By Juliet Eilperin and Steven Mufson
Washington Post Staff Writers
Wednesday, October 6, 2010; A6
The Interior Department approved the first solar projects on public lands Tuesday, a move aimed at shifting the type of energy development on federal property in the years to come.
The two ventures green-lighted in the Californian desert - the Imperial Valley and Chevron Lucerne Valley solar projects - could provide energy for hundreds of thousands of homes, though neither would start generating electricity for more than a year, at the earliest.
"We have opened up a new chapter on renewable energy on our public lands in America," Interior Secretary Ken Salazar told reporters in a conference call, adding that when it came to producing energy on federal lands, "the president asked me to change the game."
Salazar's upbeat pronouncement follows a dismal summer of scrutiny, in the wake of the Gulf of Mexico oil spill, of the way his department has handled offshore oil regulation.
But it belies the worry among renewable-energy executives and some environmentalists that the administration is not moving swiftly enough to deliver on its promises for solar and wind energy development.
Those projects still face hurdles. The Imperial Valley solar project, for example, hinges on a new multibillion-dollar transmission line that crosses sensitive habitats.
Many companies also have complained that the administration has been slow to issue promised loan guarantees. The Solar Energy Industries Association says that only one loan guarantee has been issued under Section 1705 of the federal program and that 13 others are still "conditional."
Another section, called the Financial Institution Partnership Program, has also resulted in just one loan guarantee. One applicant that has been awaiting approval for nine months is the 905-megawatt Caithness Shepherds Flat wind power project in Oregon, the largest under construction in the world. It has already ordered General Electric turbines and sealed sales contracts with utilities.
Energy Department spokesman Stephanie Mueller said the department has made "commitments" for $23 billion worth of projects. "We will continue to increase the pace with which we approve these projects while ensuring that we are spending taxpayer dollars responsibly," she said.

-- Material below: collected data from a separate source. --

(** X7.  [from_map] accepts every key that [extern_key] writes for a
    cast without an instance attribute [objtype]: the key starts with
    [cast (], holds the separator and ends with [)], whatever the
    source and the target are. *)
Theorem extern_key_recognized (self : Cast) key :
  self !! "objtype" = None →
  extern_key self = Ok key → unrecognized key = false.
Proof.
  intros Hobj. unfold extern_key, self_objtype, getattr. rewrite Hobj.
  cbn [default py_lower]. rewrite bind_Ok.
  destruct (self !! "source") as [source|]; [|done].
  destruct (self !! "target") as [target|]; [|done].
  rewrite !bind_Ok. change (PyString.lower objtype) with "cast".
  intros Hkey.
  assert (key = "cast" +:+ " (" +:+ py_str source +:+ " as "
                  +:+ py_str target +:+ ")") as -> by congruence.
  clear Hkey. unfold unrecognized.
  assert (PyString.contains " AS "
            (PyString.upper ("cast" +:+ " (" +:+ py_str source +:+ " as "
                               +:+ py_str target +:+ ")")) = true) as ->.
  { unfold PyString.contains. rewrite !upper_app.
    change (PyString.upper "cast") with "CAST".
    change (PyString.upper " (") with " (".
    change (PyString.upper " as ") with " AS ".
    destruct (occurrence_written (PyString.upper (py_str source))
                (PyString.upper (py_str target) +:+ PyString.upper ")"))
      as [n Hn].
    remember (PyString.upper (py_str source) +:+ " AS "
                +:+ PyString.upper (py_str target) +:+ PyString.upper ")")
      as rest eqn:Hrest.
    rewrite !app_cons, !app_empty. simpl. by rewrite Hn. }
  assert (PyString.slice_from (-1)
            ("cast" +:+ " (" +:+ py_str source +:+ " as "
               +:+ py_str target +:+ ")") = ")") as ->.
  { rewrite <- !app_assoc_s. apply slice_last. }
  reflexivity.
Qed.

Lemma extern_key_recognized_witness :
  Samples.cast_as !! "objtype" = None
  ∧ extern_key Samples.cast_as = Ok "cast (x as y as text)"
  ∧ unrecognized "cast (x as y as text)" = false.
Proof.
  split; [reflexivity|]. split; [reflexivity|].
  exact (extern_key_recognized Samples.cast_as _ eq_refl eq_refl).
Defined.

End key_grammar.

(** ** Errors of [create], [to_map] and [get_implied_deps] *)

Section attribute_errors.

(** X8.  [create] reads [method] only for a cast without a function
    attribute and [context] for every cast: a cast with neither function
    nor method raises the [AttributeError] of [method], and a cast
    without context whose clause could be built raises the one of
    [context]. *)
Theorem create_missing_attribute (self : Cast) :
  (self !! "function" = None → self !! "method" = None →
   create self = Raise (AttributeError "method"))
  ∧ (is_Some (self !! "function") ∨ is_Some (self !! "method") →
     self !! "context" = None →
     create self = Raise (AttributeError "context")).
Proof.
  split.
  - intros Hf Hm. unfold create, commentable, create_body, with_clause.
    rewrite (hasattr_None _ _ Hf). unfold getattr. by rewrite Hm.
  - intros Hclause Hc. unfold create, commentable, create_body.
    assert (∃ clause, with_clause self = Ok clause) as [clause ->].
    { destruct (self !! "function") as [f|] eqn:Hf.
      - eexists. by apply with_clause_function.
      - destruct Hclause as [[? [=]]|[m Hm]].
        eexists. by apply with_clause_method. }
    rewrite bind_Ok. unfold getattr. by rewrite Hc.
Qed.

Lemma create_missing_attribute_witness :
  create (new_Cast "integer" "text") = Raise (AttributeError "method")
  ∧ create (<["function" := PStr "myfunc"]> (new_Cast "integer" "text"))
    = Raise (AttributeError "context").
Proof.
  split.
  - exact (proj1 (create_missing_attribute (new_Cast "integer" "text"))
             eq_refl eq_refl).
  - refine (proj2 (create_missing_attribute
                     (<["function" := PStr "myfunc"]>
                        (new_Cast "integer" "text"))) _ eq_refl).
    left. by eexists.
Defined.

Lemma CONTEXTS_Ok v word :
  CONTEXTS v = Ok word →
  ∃ code, v = PStr code
          ∧ (code, word) ∈ [("a", "assignment"); ("e", "explicit");
                            ("i", "implicit")].
Proof.
  destruct v as [| | |s]; try done.
  destruct s as [|c [|c' s']]; try done;
    destruct c as [[] [] [] [] [] [] [] []]; try done;
    intros [= <-]; eexists; (split; [done|]);
    repeat first [apply list_elem_of_here | apply list_elem_of_further].
Qed.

Renewable energy projects must start before Dec. 31 to qualify for federal grants under the American Recovery and Reinvestment Act. Earlier this year, Bureau of Land Management Director Bob Abbey testified that the agency hoped to sign off on 34 such projects before the end of 2010; on Tuesday, BLM officials said they may approve 14 at most.
"We're making progress, but I think we have a long way to go," said Jim Lyons, senior director for renewable energy at Defenders of Wildlife, an advocacy group. Lyons noted that federal incentives such as tax credits and loan guarantees are often little help to the kind of startup companies hoping to develop on public lands. "An outright grant can be critical to ensuring their viability as a company," he said.
The solar-thermal project in Imperial Valley would rank as one of the world's largest solar projects, providing as much as 709 megawatts of electricity from 28,630 solar dishes that could power 212,700 to 531,750 homes. The 45-megawatt Chevron Lucerne Valley project, which will occupy 422 acres compared with Imperial's 6,360 acres, will use photovoltaic solar panels to provide electricity to 13,500 to 33,750 homes.
The Imperial Valley project has sparked controversy among environmental groups, in part because it could imperil habitat for the desert's flat-tailed horned lizard and bighorn sheep. After several groups filed a formal protest this summer, the company behind the project - Arizona-based Tessera Solar - made several concessions, including promising to set aside 6,000 acres for the two species and to use wastewater from a nearby water-treatment plant for its operations.
Lyons called the venture "far from ideal" but added that, "viewed as a pilot project, we can live with it."
On a practical level, though, the Imperial Valley project has secured transmission lines for only 300 of its planned 709 megawatts of power.
"We know transmission is a huge issue," Salazar told reporters.